Four hundred forty-one women with operable breast cancer with histologically positive axillary nodes were randomized to receive either combination cyclophosphamide (60 mg/m2 orally everyday for 1 year); fluorouracil (300 mg/m2 intravenously [IV] weekly for 1 year); methotrexate (15 mg/m2 IV weekly for 1 year); vincristine (0.625 mg/m2 IV for 10 weeks); prednisone (30 mg/m2 orally days 1 to 14, 20 mg/m2 days 15 to 28, 10 mg/m2 days 29 to 42) (CMFVP) or single-agent melphalan (L-PAM) (5 mg/m2 orally every day for 5 days every 6 weeks for 2 years) chemotherapy after a modified or radical mastectomy between January 1975 and February 1978. Patients were stratified according to menopausal status and number of positive nodes (one to three, more than three nodes) before randomization.

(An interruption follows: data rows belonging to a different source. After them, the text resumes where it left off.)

(* ===== verification/Sort.v ===== *)
(** * [crispy::sort] ([crispy/sort.h]): in-place quicksort with a Lomuto partition

    A container is a list; an access outside it is [None].  [low - 1] is an
    unsigned subtraction, so [i] starts at [2^64 - 1] when [low] is 0. *)
From S2P Require Import Prelude.

Section Sort.
Context {A : Type} (compare : A -> A -> Z).
Implicit Types (c l : list A) (i j k lo hi : nat).

(** [std::swap(container[i], container[j])]. *)
Definition swap c i j : option (list A) :=
  x ← c !! i; y ← c !! j; Some (<[j := x]> (<[i := y]> c)).

(** The loop of [detail::partition]: [n] turns from [j]; [pivot] is a reference
    to [container[high]]. *)
Fixpoint partition_loop (n j high : nat) c (i : Z) : option (list A * Z) :=
  match n with
  | O => Some (c, i)
  | S n =>
      x ← c !! j;
      pivot ← c !! high;
      if compare x pivot <=? 0 then
        let i := u64 (i + 1) in
        c ← swap c (Z.to_nat i) j;
        partition_loop n (S j) high c i
      else partition_loop n (S j) high c i
  end.

(** [detail::partition]. *)
Definition partition c (low high : nat) : option (list A * nat) :=
  '(c, i) ← partition_loop (high - low) low high c (u64 (Z.of_nat low - 1));
  let i := u64 (i + 1) in
  c ← swap c (Z.to_nat i) high;
  Some (c, Z.to_nat i).

(** [sort(container, compare, low, high)]; the recursion is bounded by [fuel]. *)
Fixpoint sort_range (fuel : nat) c (low high : nat) : option (list A) :=
  match fuel with
  | O => None
  | S fuel =>
      if (low <? high)%nat then
        '(c, pi) ← partition c low high;
        c ← (if (0 <? pi)%nat then sort_range fuel c low (pi - 1) else Some c);
        sort_range fuel c (pi + 1) high
      else Some c
  end.

(** [sort(container, compare)]. *)
Definition sort c : option (list A) :=
  let count := length c in
  if (1 <? count)%nat then sort_range count c 0 (count - 1) else Some c.

(** ** Rearrangements inside a range *)

(** [c'] arises from [c] by swaps of positions in [lo..hi]. *)
Inductive swaps lo hi : list A -> list A -> Prop :=
| swaps_refl c : swaps lo hi c c
| swaps_step c c1 c2 i j :
    swaps lo hi c c1 -> (lo <= i <= hi)%nat -> (lo <= j <= hi)%nat ->
    swap c1 i j = Some c2 -> swaps lo hi c c2.

Lemma swap_Some c i j :
  (i < length c)%nat -> (j < length c)%nat -> is_Some (swap c i j).
Proof.
  intros [x Hx]%lookup_lt_is_Some_2 [y Hy]%lookup_lt_is_Some_2.
  unfold swap. rewrite Hx, Hy. simpl. eauto.
Qed.

Lemma swap_lookup c c' i j k :
  swap c i j = Some c' ->
  c' !! k = if decide (k = j) then c !! i else if decide (k = i) then c !! j else c !! k.
Proof.
  unfold swap. destruct (c !! i) as [x|] eqn:Hx; [|done]. simpl.
  destruct (c !! j) as [y|] eqn:Hy; [|done]. intros [= <-].
  pose proof (lookup_lt_Some _ _ _ Hx). pose proof (lookup_lt_Some _ _ _ Hy).
  case_decide as Hj; [subst k; rewrite list_lookup_insert_eq; [done|]|].
  { by rewrite length_insert. }
  rewrite list_lookup_insert_ne by done.
  case_decide; [subst k; by rewrite list_lookup_insert_eq|].
  by rewrite list_lookup_insert_ne.
Qed.

Lemma swap_length c c' i j : swap c i j = Some c' -> length c' = length c.
Proof.
  unfold swap. destruct (c !! i), (c !! j); simpl; try done.
  intros [= <-]. by rewrite !length_insert.
Qed.

Lemma swap_perm c c' i j : swap c i j = Some c' -> c' ≡ₚ c.
Proof.
  unfold swap. destruct (c !! i) as [x|] eqn:Hx; [|done]. simpl.
  destruct (c !! j) as [y|] eqn:Hy; [|done]. intros [= <-].
  by apply Permutation_insert_swap.
Qed.

Lemma swaps_length lo hi c c' : swaps lo hi c c' -> length c' = length c.
Proof.
  induction 1 as [|c c1 c2 i j ? IH Hi Hj Hs]; [done|].
  by rewrite (swap_length _ _ _ _ Hs).
Qed.

Lemma swaps_perm lo hi c c' : swaps lo hi c c' -> c' ≡ₚ c.
Proof.
  induction 1 as [|c c1 c2 i j ? IH Hi Hj Hs]; [done|].
  by rewrite (swap_perm _ _ _ _ Hs).
Qed.

Lemma swaps_trans lo hi c1 c2 c3 : swaps lo hi c1 c2 -> swaps lo hi c2 c3 -> swaps lo hi c1 c3.
Proof.
  intros H12. induction 1 as [|c d d' i j ? IH Hi Hj Hs]; [done|].
  exact (swaps_step _ _ _ _ _ _ _ (IH H12) Hi Hj Hs).
Qed.

Lemma swaps_weaken lo hi lo' hi' c c' :
  (lo' <= lo)%nat -> (hi <= hi')%nat -> swaps lo hi c c' -> swaps lo' hi' c c'.
Proof.
  intros Hlo Hhi. induction 1 as [|c c1 c2 i j ? IH Hi Hj Hs]; [constructor|].
  eapply swaps_step; [exact IH| | |exact Hs]; lia.
Qed.

(** Positions outside the range are untouched. *)
Lemma swaps_outside lo hi c c' k :
  swaps lo hi c c' -> (k < lo \/ hi < k)%nat -> c' !! k = c !! k.
Proof.
  induction 1 as [|c c1 c2 i j ? IH Hi Hj Hs]; intros Hk; [done|].
  rewrite (swap_lookup _ _ _ _ k Hs). repeat case_decide; try lia. by apply IH.
Qed.

(** A property of every element of a range is preserved. *)
Definition all_in (P : A -> Prop) lo hi c : Prop :=
  forall k x, (lo <= k <= hi)%nat -> c !! k = Some x -> P x.

Lemma swaps_all_in P lo hi a b c c' :
  swaps lo hi c c' -> (a <= lo)%nat -> (hi <= b)%nat -> all_in P a b c -> all_in P a b c'.
Proof.
  intros Hs Ha Hb HP. induction Hs as [|c c1 c2 i j ? IH Hi Hj Hs]; [done|].
  intros k x Hk. rewrite (swap_lookup _ _ _ _ k Hs).
  specialize (IH HP). repeat case_decide; intros Hx; eapply IH; try exact Hx; lia.
Qed.

(** ** Correctness *)

Hypothesis compare_total : forall x y, compare x y <= 0 \/ compare y x <= 0.
Hypothesis compare_trans :
  forall x y z, compare x y <= 0 -> compare y z <= 0 -> compare x z <= 0.

(** The loop keeps the elements not above the pivot in [low .. low+k-1] and
    those above it in [low+k .. j-1]. *)
Lemma partition_loop_spec low high p n j c k :
  Z.of_nat (length c) < 2 ^ 64 -> (high < length c)%nat -> c !! high = Some p ->
  (j + n = high)%nat -> (low + k <= j)%nat ->
  (forall m x, (low <= m < low + k)%nat -> c !! m = Some x -> compare x p <= 0) ->
  (forall m x, (low + k <= m < j)%nat -> c !! m = Some x -> 0 < compare x p) ->
  exists c' k', partition_loop n j high c (u64 (Z.of_nat (low + k) - 1)) =
      Some (c', u64 (Z.of_nat (low + k') - 1)) /\
    swaps low high c c' /\ (low + k' <= high)%nat /\ c' !! high = Some p /\
    (forall m x, (low <= m < low + k')%nat -> c' !! m = Some x -> compare x p <= 0) /\
    (forall m x, (low + k' <= m < high)%nat -> c' !! m = Some x -> 0 < compare x p).
Proof.
  intros H64 Hhigh. revert j c k H64 Hhigh.
  induction n as [|n IH]; intros j c k H64 Hhigh Hp Hj Hk Hle Hgt.
  { exists c, k. split; [done|]. replace high with j by lia.
    repeat split; try done; try lia; [constructor | by replace j with high by lia]. }
  simpl. destruct (lookup_lt_is_Some_2 c j) as [x Hx]; [lia|].
  rewrite Hx, Hp. cbn [mbind option_bind].
  destruct (Z.leb_spec (compare x p) 0) as [Hxp|Hxp].
  - rewrite u64_succ.
    replace (Z.of_nat (low + k) - 1 + 1) with (Z.of_nat (low + k)) by lia.
    rewrite u64_small, Nat2Z.id by lia.
    destruct (swap_Some c (low + k) j) as [c1 Hc1]; [lia|lia|].
    rewrite Hc1. cbn [mbind option_bind].
    pose proof (swap_length _ _ _ _ Hc1) as Hlen.
    pose proof (fun m => swap_lookup _ _ _ _ m Hc1) as Hlk.
    replace (Z.of_nat (low + k)) with (Z.of_nat (low + S k) - 1) by lia.
    rewrite <- (u64_small (Z.of_nat (low + S k) - 1)) by lia.
    destruct (IH (S j) c1 (S k)) as (c' & k' & Hrun & Hsw & Hrest);
      try rewrite Hlen; try lia; try done.
    + rewrite Hlk. repeat case_decide; try lia. done.
    + intros m y Hm. rewrite Hlk. case_decide.
      * subst m. replace (low + k)%nat with j by lia. rewrite Hx. by intros [= <-].
      * case_decide; [rewrite Hx; by intros [= <-]|]. apply Hle. lia.
    + intros m y Hm. rewrite Hlk. case_decide; [|case_decide; [lia|]]; apply Hgt; lia.
    + exists c', k'. split; [done|]. split; [|done].
      eapply swaps_trans; [|exact Hsw]. eapply swaps_step; [constructor| | |exact Hc1]; lia.
  - destruct (IH (S j) c k) as (c' & k' & Hrest); try done; try lia.
    + intros m y Hm. destruct (decide (m = j)) as [->|].
      * rewrite Hx. by intros [= <-].
      * apply Hgt. lia.
    + by exists c', k'.
Qed.

Lemma partition_spec c low high :
  Z.of_nat (length c) < 2 ^ 64 -> (low < high < length c)%nat ->
  exists c' pi p, partition c low high = Some (c', pi) /\ swaps low high c c' /\
    (low <= pi <= high)%nat /\ c' !! pi = Some p /\
    (forall m x, (low <= m < pi)%nat -> c' !! m = Some x -> compare x p <= 0) /\
    (forall m x, (pi < m <= high)%nat -> c' !! m = Some x -> 0 < compare x p).
Proof.
  intros H64 Hr. destruct (lookup_lt_is_Some_2 c high) as [p Hp]; [lia|].
  destruct (partition_loop_spec low high p (high - low) low c 0)
    as (c1 & k & Hrun & Hsw & Hk & Hp1 & Hle & Hgt); try done; try lia.
  unfold partition. rewrite Nat.add_0_r in Hrun. rewrite Hrun. cbn [mbind option_bind].
  rewrite u64_succ.
  replace (Z.of_nat (low + k) - 1 + 1) with (Z.of_nat (low + k)) by lia.
  rewrite u64_small, Nat2Z.id by lia.
  pose proof (swaps_length _ _ _ _ Hsw) as Hlen.
  destruct (swap_Some c1 (low + k) high) as [c2 Hc2]; [lia|lia|].
  rewrite Hc2. cbn [mbind option_bind].
  pose proof (fun m => swap_lookup _ _ _ _ m Hc2) as Hlk.
  exists c2, (low + k)%nat, p. repeat split; try lia; try done.
  - eapply swaps_step; [exact Hsw| | |exact Hc2]; lia.
  - rewrite Hlk. repeat case_decide; try done. by replace (low + k)%nat with high by lia.
  - intros m x Hm. rewrite Hlk. repeat case_decide; try lia. apply Hle. lia.
  - intros m x Hm. rewrite Hlk. repeat case_decide; try lia; [|apply Hgt; lia].
    apply Hgt. lia.
Qed.

Definition sorted_in lo hi c : Prop :=
  forall i j x y, (lo <= i < j)%nat -> (j <= hi)%nat ->
    c !! i = Some x -> c !! j = Some y -> compare x y <= 0.

(** A pivot between two sorted parts makes the whole range sorted. *)
Lemma sorted_around_pivot c low pi high p :
  c !! pi = Some p ->
  (forall i j x y, (low <= i < j)%nat -> (j < pi)%nat -> c !! i = Some x -> c !! j = Some y -> compare x y <= 0) ->
  sorted_in (pi + 1) high c ->
  (forall m x, (low <= m < pi)%nat -> c !! m = Some x -> compare x p <= 0) ->
  (forall m x, (pi < m <= high)%nat -> c !! m = Some x -> compare p x <= 0) ->
  sorted_in low high c.
Proof.
  intros Hp Hl Hr Hle Hge i j x y Hi Hj Hx Hy.
  destruct (decide (pi < i)%nat); [by eapply Hr; [..|exact Hx|exact Hy]; lia|].
  destruct (decide (j < pi)%nat); [by eapply Hl; [..|exact Hx|exact Hy]; lia|].
  apply (compare_trans _ p).
  - destruct (decide (i = pi)) as [->|]; [|eapply Hle; [|exact Hx]; lia].
    assert (x = p) as -> by congruence. destruct (compare_total p p); done.
  - destruct (decide (j = pi)) as [->|]; [|eapply Hge; [|exact Hy]; lia].
    assert (y = p) as -> by congruence. destruct (compare_total p p); done.
Qed.

Lemma sort_range_spec fuel c low high :
  Z.of_nat (length c) < 2 ^ 64 -> (high < length c)%nat -> (high - low < fuel)%nat ->
  exists c', sort_range fuel c low high = Some c' /\ swaps low high c c' /\
    sorted_in low high c'.
Proof.
  revert c low high. induction fuel as [|fuel IH]; intros c low high H64 Hhigh Hfuel; [lia|].
  simpl. destruct (Nat.ltb_spec low high) as [Hlt|Hge].
  2: { exists c. split; [done|]. split; [constructor|]. intros i j x y; lia. }
  destruct (partition_spec c low high) as (c1 & pi & p & -> & Hsw & Hpi & Hp & Hle & Hgt);
    [done|lia|]. cbn [mbind option_bind].
  pose proof (swaps_length _ _ _ _ Hsw) as Hlen1.
  assert (Hleft : exists c2, (if (0 <? pi)%nat then sort_range fuel c1 low (pi - 1) else Some c1)
      = Some c2 /\ (c2 = c1 \/ (0 < pi)%nat /\ swaps low (pi - 1) c1 c2) /\
      (forall i j x y, (low <= i < j)%nat -> (j < pi)%nat ->
         c2 !! i = Some x -> c2 !! j = Some y -> compare x y <= 0)).
  { destruct (Nat.ltb_spec 0 pi).
    - destruct (IH c1 low (pi - 1)%nat) as (c2 & -> & Hsw2 & Hs2); try lia.
      exists c2. repeat split; auto. intros i j x y Hi Hj. apply Hs2; lia.
    - exists c1. repeat split; auto. intros i j x y; lia. }
  destruct Hleft as (c2 & -> & Hsw2 & Hs2). cbn [mbind option_bind].
  assert (Hout2 : forall k, (pi <= k)%nat -> c2 !! k = c1 !! k).
  { intros k Hk. destruct Hsw2 as [->|[? Hsw2]]; [done|].
    eapply swaps_outside; [exact Hsw2|]. lia. }
  assert (Hlen2 : length c2 = length c1).
  { destruct Hsw2 as [->|[? Hsw2]]; [done|by eapply swaps_length]. }
  destruct (IH c2 (pi + 1)%nat high) as (c3 & -> & Hsw3 & Hs3); try lia.
  exists c3. split; [done|]. split.
  { eapply swaps_trans; [exact Hsw|]. eapply (swaps_trans _ _ _ c2).
    - destruct Hsw2 as [->|[? Hsw2]]; [constructor|]. eapply swaps_weaken; [..|exact Hsw2]; lia.
    - eapply swaps_weaken; [..|exact Hsw3]; lia. }
  assert (Hle3 : forall m x, (low <= m < pi)%nat -> c3 !! m = Some x -> compare x p <= 0).
  { intros m x Hm. rewrite (swaps_outside _ _ _ _ m Hsw3) by lia.
    destruct Hsw2 as [->|[? Hsw2]]; [by apply Hle|].
    apply (swaps_all_in (fun x => compare x p <= 0) _ _ low (pi - 1) _ _ Hsw2); try lia.
    intros m' x' Hm'. apply Hle. lia. }
  assert (Hgt3 : forall m x, (pi < m <= high)%nat -> c3 !! m = Some x -> compare p x <= 0).
  { intros m x Hm Hx.
    assert (0 < compare x p); [|destruct (compare_total x p); lia].
    revert Hx.
    apply (swaps_all_in (fun x => 0 < compare x p) _ _ (pi + 1) high _ _ Hsw3); try lia.
    intros m' x' Hm'. rewrite Hout2 by lia. apply Hgt. lia. }
  assert (Hp3 : c3 !! pi = Some p).
  { rewrite (swaps_outside _ _ _ _ pi Hsw3), Hout2 by lia. done. }
  apply (sorted_around_pivot c3 low pi high p Hp3); try done.
  intros i j x y Hi Hj. rewrite !(swaps_outside _ _ _ _ _ Hsw3) by lia. by apply Hs2.
Qed.

Lemma sort_spec c :
  Z.of_nat (length c) < 2 ^ 64 ->
  exists c', sort c = Some c' /\ c' ≡ₚ c /\
    forall i j x y, (i < j)%nat -> c' !! i = Some x -> c' !! j = Some y -> compare x y <= 0.
Proof.
  intros H64. unfold sort. destruct (Nat.ltb_spec 1 (length c)).
  - destruct (sort_range_spec (length c) c 0 (length c - 1)) as (c' & -> & Hsw & Hs);
      try done; try lia.
    exists c'. split; [done|]. split; [by eapply swaps_perm|].
    intros i j x y Hij Hx Hy. eapply Hs; [| |exact Hx|exact Hy]; [lia|].
    pose proof (lookup_lt_Some _ _ _ Hy). pose proof (swaps_length _ _ _ _ Hsw). lia.
  - exists c. repeat split; try done. intros i j x y Hij Hx Hy.
    pose proof (lookup_lt_Some _ _ _ Hy). lia.
Qed.
End Sort.

(** ** Properties *)

(** [crispy::sort] is correct: for every comparison that is a total
    preorder, the in-place quicksort returns (without leaving the container or
    running forever) a permutation of its input in ascending order. *)
Lemma crispy_sort_correct (A : Type) (cmp : A -> A -> Z) (c : list A) :
  (forall x y, cmp x y <= 0 \/ cmp y x <= 0) ->
  (forall x y z, cmp x y <= 0 -> cmp y z <= 0 -> cmp x z <= 0) ->
  Z.of_nat (length c) < 2 ^ 64 ->
  exists c', sort cmp c = Some c' /\ c' ≡ₚ c /\
    forall i j x y, (i < j)%nat -> c' !! i = Some x -> c' !! j = Some y -> cmp x y <= 0.
Proof. intros Ht Htr. by apply sort_spec. Qed.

Seventy-eight patients were ineligible, most (56) because they were registered more than 42 days from surgery. Maximum duration of follow-up is 12 years, with a median of 9.8 years. The treatment arms were balanced with respect to age, menopausal status, and number of positive nodes. Among eligible patients, disease-free survival and survival were superior with CMFVP (P = .002, .005, respectively). At 10 years, 48% of patients treated with CMFVP remain alive and disease-free and 56% remain alive, compared with 35% alive and disease-free and 43% alive on the L-PAM arm. Disease-free survival and survival were significantly better with CMFVP compared with L-PAM only in premenopausal patients and patients with four or more positive nodes. Both regimens were well tolerated, although toxicity was more severe and more frequent with CMFVP. We conclude that after 10 years of follow-up, adjuvant combination chemotherapy with CMFVP is superior to single-agent L-PAM in patients with axillary node-positive primary breast cancer. The major advantage is in premenopausal women and in patients with more than three positive axillary nodes.